Otra cosa que sus papeles tienen en común es su rostro, de una belleza serena y no posproducida, que parece en paz con sus pliegues y que desprende una humanidad, o incluso un humanismo. “La fisonomía es la parte visible de nuestro carácter”, dice la actriz con cierto pudor. A Pilar Palomero, directora de Los destellos, le recuerda a Katharine Hepburn. “Tiene una mirada contradictoria, vulnerable y fuerte a la vez. Es capaz de transmitir mucho con poco. Le da igual la fama. Lo que le interesa es profundizar en nuestros conflictos como seres humanos”. Al director José Mari Goenaga, que le dio su primera oportunidad en el cine en En 80 días tras una audición improvisada en una cafetería de San Sebastián, le hace pensar en “una actriz de los hermanos Dardenne”. “Teníamos otra actriz en mente, pero su mirada cristalina nos cautivó. Es un tipo de actriz que solía ser más común antes. Transmite una gran fortaleza y entereza, y a la vez resulta muy cercana”.

Patricia López Arnaiz en las inmediaciones de Vitoria. “En muchos de mis personajes hay una porción de culpa. Es algo que yo, como persona, tengo muy interiorizado”, apunta la actriz, que ganó en 2021 un Premio Goya por su papel en 'Ane'.

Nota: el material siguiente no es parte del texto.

(* ===== verification/RuleSetTheorems.v ===== *)
(** A rule set compiled to the binary format, loaded and built again. *)

From Stdlib Require Import Btauto.
From S2P Require Import Prelude NetAddr GoStrings RuleContext RuleItems RuleEngine RuleSpec RulePreMatch RuleExamples RuleSetOptions Binary Srs SrsProofs SrsTheorems RuleBuild RuleBuildProofs.

Section Compiled.
Context {Env : RuleEnv}.

(** [source_default] for every rule inside, and no strategy on logical rules. *)
Fixpoint source_rule (rule : OptHeadlessRule) : Prop :=
  match rule with
  | mkOptHeadlessRule ty d l =>
      if bool_decide (ty = RuleTypeDefault) then source_default d
      else o_LogicalDomainMatchStrategy l = 0
           /\ match o_Rules l with
              | None => True
              | Some rules => foldr (fun r P => source_rule r /\ P) True rules
              end
  end.

Lemma source_rules l :
  match o_Rules l with None => True | Some rules => foldr (fun r P => source_rule r /\ P) True rules end ->
  Forall source_rule (elems (o_Rules l)).
Proof. destruct (o_Rules l) as [rules|]; cbn [elems]; [apply foldr_and|constructor]. Qed.

Lemma writable_cidr v d :
  writable_default v d = true ->
  (slice_set (o_SourceIPCIDR d) = true -> exists set, cidr_set (elems (o_SourceIPCIDR d)) = Ok set)
  /\ (slice_set (o_IPCIDR d) = true -> exists set, cidr_set (elems (o_IPCIDR d)) = Ok set).
Proof.
  unfold writable_default. rewrite !andb_true_iff. intros [[_ H4] H6]. split; intros Hs.
  - rewrite Hs in H4. clear H6. destruct (cidr_set _); [eauto|done..].
  - rewrite Hs in H6. clear H4. destruct (cidr_set _); [eauto|done..].
Qed.

(** A condition of default rules that reading back keeps. *)
Definition kept_condition (v : Z) (cond : OptDefaultHeadlessRule -> bool) : Prop :=
  forall d, source_default d -> writable_default v d = true -> cond (reread v d) = cond d.

Lemma kept_conditions v :
  Forall (kept_condition v) [OptDefaultHeadlessRule_IsValid; isNonIPCIDRHeadlessRule; isIPCIDRHeadlessRule;
    isProcessHeadlessRule; isWIFIHeadlessRule; isDNSQueryTypeHeadlessRule].
Proof.
  repeat (apply Forall_cons; split); [..|apply Forall_nil_2]; intros d Hs Hw;
    destruct (writable_cidr v d Hw) as [H4 H6]; by destruct (reread_conditions d v Hs H4 H6) as (? & ? & ? & ? & ? & ?).
Qed.

(** The two cases of a rule the writer accepts. *)
Lemma writable_cases (P : OptHeadlessRule -> Prop) v :
  (forall d l, source_default d -> writable_default v d = true -> P (mkOptHeadlessRule RuleTypeDefault d l)) ->
  (forall d l, o_LogicalDomainMatchStrategy l = 0 -> (o_Mode l = LogicalTypeAnd \/ o_Mode l = LogicalTypeOr) ->
     Forall (fun r => source_rule r /\ writable v r = true) (elems (o_Rules l)) -> Forall P (elems (o_Rules l)) ->
     P (mkOptHeadlessRule RuleTypeLogical d l)) ->
  forall rule, source_rule rule -> writable v rule = true -> P rule.
Proof.
  intros HD HL rule. induction rule as [ty d l IH] using OptHeadlessRule_nested_ind. cbn [source_rule writable].
  destruct (bool_decide_reflect (ty = RuleTypeDefault)) as [->|_]; [by apply HD|].
  destruct (bool_decide_reflect (ty = RuleTypeLogical)) as [->|_]; [|done]. cbn [andb].
  intros [Hst Hs] Hw. apply andb_true_iff in Hw as [Hm Hw]. apply source_rules in Hs. apply logical_rule_ind in IH.
  apply orb_true_iff in Hm. rewrite !bool_decide_eq_true in Hm.
  assert (Hf : Forall (fun r => source_rule r /\ writable v r = true) (elems (o_Rules l))).
  { apply Forall_and. split; [done|]. destruct (o_Rules l); [|constructor].
    apply Forall_forall. intros r Hr. rewrite forallb_forall in Hw. by apply Hw, list_elem_of_In. }
  apply HL; try done. clear Hs Hw. induction Hf as [|r rules [] Hf IHf]; constructor; apply Forall_cons in IH as [? ?]; auto.
Qed.

Lemma reread_logical v d l :
  reread_rule v (mkOptHeadlessRule RuleTypeLogical d l)
  = mkOptHeadlessRule RuleTypeLogical zeroOptDefaultHeadlessRule
      (mkOptLogicalHeadlessRule (o_Mode l) (appended (map (reread_rule v) (elems (o_Rules l)))) 0 (o_LogicalInvert l)).
Proof. by destruct l as [mode [rules|] st inv]. Qed.

Lemma has_rule_reread cond v rule :
  kept_condition v cond -> source_rule rule -> writable v rule = true ->
  has_rule cond (reread_rule v rule) = has_rule cond rule.
Proof.
  intros Hk. revert rule. apply writable_cases.
  - intros d l Hs Hw. by apply Hk.
  - intros d l _ _ _ IH. rewrite reread_logical. cbn [has_rule o_Rules].
    rewrite bool_decide_false, bool_decide_true by done.
    transitivity (existsb (has_rule cond) (elems (o_Rules l))); [|by destruct (o_Rules l)].
    transitivity (existsb (has_rule cond) (map (reread_rule v) (elems (o_Rules l)))).
    { by destruct (elems (o_Rules l)). }
    induction IH as [|r rules Hr _ IH]; [done|]. cbn. by rewrite Hr, IH.
Qed.

Lemma IsValid_reread v rule :
  source_rule rule -> writable v rule = true ->
  OptHeadlessRule_IsValid (reread_rule v rule) = OptHeadlessRule_IsValid rule.
Proof.
  revert rule. apply writable_cases.
  - intros d l Hs Hw. change (Ok (OptDefaultHeadlessRule_IsValid (reread v d)) = Ok (OptDefaultHeadlessRule_IsValid d)).
    f_equal. pose proof (kept_conditions v) as Hk. apply Forall_cons in Hk as [Hk _]. by apply Hk.
  - intros d l _ _ _ IH. rewrite reread_logical. cbn [OptHeadlessRule_IsValid].
    rewrite !bool_decide_false, bool_decide_true by done. cbn [orb]. unfold OptLogicalHeadlessRule_IsValid. cbn [o_Rules].
    transitivity (if nonempty (elems (o_Rules l)) then all_valid OptHeadlessRule_IsValid (elems (o_Rules l)) else Ok false);
      [|by destruct (o_Rules l)].
    destruct (elems (o_Rules l)) as [|r rules] eqn:E; [done|]. cbn [map appended nonempty].
    change (reread_rule v r :: map (reread_rule v) rules) with (map (reread_rule v) (r :: rules)). clear E.
    induction IH as [|r' rules' Hr _ IH]; [done|]. cbn [map all_valid]. by rewrite Hr, IH.
Qed.
(* ===== verification/RuleSetStoreProofs.v ===== *)
(** Reference counts of rule sets: they equal the references held, so releasing
    never panics and the rules of a set in use are never dropped. *)

From S2P Require Import Prelude NetAddr GoStrings RuleContext RuleItems RuleEngine RulePreMatch RuleExamples RuleSetOptions Binary Srs RuleBuild RuleSetStore.

Section Proofs.
Context {Env : RuleEnv}.

(** * Counting *)

Definition uses (tag : string) (l : list string) : Z := Z.of_nat (length (filter (fun t => t = tag) l)).

Lemma uses_nil tag : uses tag [] = 0.
Proof. done. Qed.

Lemma uses_cons tag t l : uses tag (t :: l) = (if decide (t = tag) then 1 else 0) + uses tag l.
Proof. unfold uses. rewrite filter_cons. destruct (decide (t = tag)); cbn [length]; lia. Qed.

Lemma uses_app tag l1 l2 : uses tag (l1 ++ l2) = uses tag l1 + uses tag l2.
Proof. unfold uses. rewrite filter_app, length_app. lia. Qed.

Lemma uses_bound tag l : 0 <= uses tag l <= zlen l.
Proof. unfold uses, zlen. pose proof (length_filter (fun t => t = tag) l). lia. Qed.

Definition add_refs (n : Z) (s : abstractRuleSet) : abstractRuleSet := s <| set_refs := set_refs s + n |>.
#[local] Arguments add_refs : simpl never.

Lemma add_refs_refs n s : set_refs (add_refs n s) = set_refs s + n.
Proof. done. Qed.

Lemma add_refs_add m n s : add_refs m (add_refs n s) = add_refs (n + m) s.
Proof. unfold add_refs. destruct s. cbn. unfold constant. f_equal. lia. Qed.

Lemma add_refs_0 s : add_refs 0 s = s.
Proof. unfold add_refs. destruct s. cbn. unfold constant. f_equal. lia. Qed.

Lemma IncRef_add s : 0 <= set_refs s < 2 ^ 31 - 1 -> IncRef s = add_refs 1 s.
Proof. intros Hs. unfold IncRef, add_refs. by rewrite int32_small by lia. Qed.

Lemma DecRef_add s : 0 < set_refs s < 2 ^ 31 -> DecRef s = Ok (add_refs (-1) s).
Proof.
  intros Hs. unfold DecRef, add_refs. rewrite int32_small by lia.
  replace (_ <? 0) with false by (symmetry; apply Z.ltb_ge; lia). done.
Qed.

(** [held base l store]: the store holds one reference per element of [l] on top
    of [base]. *)
Definition held (base : gmap string abstractRuleSet) (l : list string) (store : gmap string abstractRuleSet) : Prop :=
  forall tag, store !! tag = add_refs (uses tag l) <$> base !! tag.
Definition present (base : gmap string abstractRuleSet) (l : list string) : Prop := forall tag, tag ∈ l -> is_Some (base !! tag).
(** Counts stay in range with [n] more references. *)
Definition bounded (n : Z) (base : gmap string abstractRuleSet) : Prop :=
  forall tag s, base !! tag = Some s -> 0 <= set_refs s /\ set_refs s + n < 2 ^ 31.

Lemma held_nil base store : held base [] store -> store = base.
Proof. intros H. apply (map_eq). intros tag. rewrite H. destruct (base !! tag); cbn; [|done]. f_equal. apply add_refs_0. Qed.

Lemma held_refl base : held base [] base.
Proof. intros tag. rewrite uses_nil. destruct (base !! tag) as [s|]; [|done]. cbn. by rewrite add_refs_0. Qed.

Lemma decRef_loop_held base l : forall store,
  present base l -> bounded (zlen l) base -> held base l store -> decRef_loop store l = Ok base.
Proof.
  induction l as [|t l IH]; intros store Hp Hb Hh; cbn [decRef_loop].
  - f_equal. by apply held_nil.
  - destruct (Hp t ltac:(left)) as [s Hs]. destruct (Hb t s Hs) as [Hs0 Hs1].
    pose proof (uses_bound t l) as Hu. unfold zlen in *. cbn [length] in *.
    unfold update_set. rewrite (Hh t), Hs. cbn [fmap option_fmap option_map]. rewrite uses_cons, decide_True by done.
    rewrite DecRef_add by (rewrite add_refs_refs; lia). cbn [res_bind]. rewrite add_refs_add.
    apply IH.
    + intros tag Htag. apply Hp. by right.
    + intros tag s' Hs'. destruct (Hb tag s' Hs'). lia.
    + intros tag. destruct (decide (tag = t)) as [->|Hne].
      * rewrite lookup_insert_eq, Hs. cbn. do 2 f_equal. lia.
      * rewrite lookup_insert_ne by done. rewrite (Hh tag), uses_cons, decide_False by congruence. done.
Qed.

Lemma Close_held base store r :
  present base (ref_setList r) -> bounded (zlen (ref_setList r)) base -> held base (ref_setList r) store ->
  RuleSetRef_Close store r = Ok (base, r <| ref_setList := [] |>).
Proof. intros Hp Hb Hh. unfold RuleSetRef_Close. by rewrite (decRef_loop_held base _ store Hp Hb Hh). Qed.

Lemma incRef_loop_held base tags : forall store r,
  present base (ref_setList r) -> bounded (zlen (ref_setList r) + zlen tags) base -> held base (ref_setList r) store ->
  exists store' r' err, incRef_loop store r tags = Ok (store', r', err)
    /\ ref_tagList r' = ref_tagList r
    /\ ((err = None /\ ref_setList r' = ref_setList r ++ tags)
        \/ (is_Some err /\ ref_setList r' = [] /\ exists tag, tag ∈ tags /\ base !! tag = None))
    /\ present base (ref_setList r') /\ held base (ref_setList r') store'.
Proof.
  induction tags as [|t tags IH]; intros store r Hp Hb Hh; cbn [incRef_loop].
  - exists store, r, None. rewrite app_nil_r. eauto 10.
  - unfold zlen in *. cbn [length] in *. destruct (base !! t) as [s|] eqn:Hs.
    + rewrite (Hh t), Hs. cbn [fmap option_fmap option_map]. destruct (Hb t s Hs) as [Hs0 Hs1].
      pose proof (uses_bound t (ref_setList r)) as Hu. unfold zlen in Hu.
      rewrite IncRef_add by (rewrite add_refs_refs; lia). rewrite add_refs_add.
      destruct (IH (<[t := add_refs (uses t (ref_setList r) + 1) s]> store) (r <| ref_setList := ref_setList r ++ [t] |>))
        as (store' & r' & err & Hrun & Htags & Hcase & Hp' & Hh').
      * intros tag. cbn. unfold constant. rewrite elem_of_app, list_elem_of_singleton. intros [Htag| ->]; [by apply Hp|eauto].
      * intros tag s' Hs'. cbn. unfold constant, zlen. rewrite length_app. cbn [length]. destruct (Hb tag s' Hs'). lia.
      * intros tag. cbn. unfold constant. rewrite uses_app, uses_cons, uses_nil. destruct (decide (t = tag)) as [<-|Hne].
        -- rewrite lookup_insert_eq, Hs. cbn. do 2 f_equal.
        -- rewrite lookup_insert_ne by done. rewrite (Hh tag). do 2 f_equal. lia.
      * exists store', r', err. split; [exact Hrun|]. split; [exact Htags|]. split; [|done].
        destruct Hcase as [[-> Hl]|(He & Hl & tag & Hin & Hnone)]; [left|right].
        -- split; [done|]. rewrite Hl. cbn. unfold constant. by rewrite <- app_assoc.
        -- split_and!; try done. exists tag. split; [by right|done].
    + rewrite (Hh t), Hs. cbn [fmap option_fmap option_map].
      rewrite (Close_held base store r Hp) by (try done; intros tag s' Hs'; destruct (Hb tag s' Hs'); unfold zlen; lia).
      cbn [res_bind]. eexists _, _, _. split; [reflexivity|]. split; [done|]. split.
      * right. split_and!; [eauto|done|]. exists t. split; [left|done].
      * split; [intros tag Htag; by inversion Htag|apply held_refl].
Qed.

No le disgusta oír que encarna a un prototipo de mujer vasca, que ha interpretado repetidamente en el cine, aunque ella sea euskaldún de primera generación. Su familia procede de La Rioja y de Burgos, y aprendió euskera, lengua en la que ha rodado varias películas, en la escuela y en la calle, aunque no se hablaba en su casa. “Me siento muy vasca, aunque no tenga los ocho apellidos. En realidad, no tengo casi ninguno”, bromea. Ahora anda buscando un nuevo patronímico. De joven, mientras leía, fascinada, las enseñanzas de El lobo estepario, de Hermann Hesse, o se veía turbada por la brutal poesía de la película Léolo, cayó en sus manos un libro sobre los aborígenes australianos. “Se ponen un nombre a sí mismos en función de sus capacidades y atributos. Te nombras a ti mismo en lugar de dejar que lo hagan los demás”. La idea resonó en su fuero interior, en un momento en que intentaba despojarse de la mirada inquisitiva del otro. “Yo quería saber cuál era mi nombre. Por eso empecé con el teatro. Ser actriz puede ser un trabajo terapéutico de la hostia. En realidad, puede que lo esté siendo”. Dice que todavía no sabe cuál es su nombre. “Pero cada día me acerco más. Ese es mi proyecto de vida”.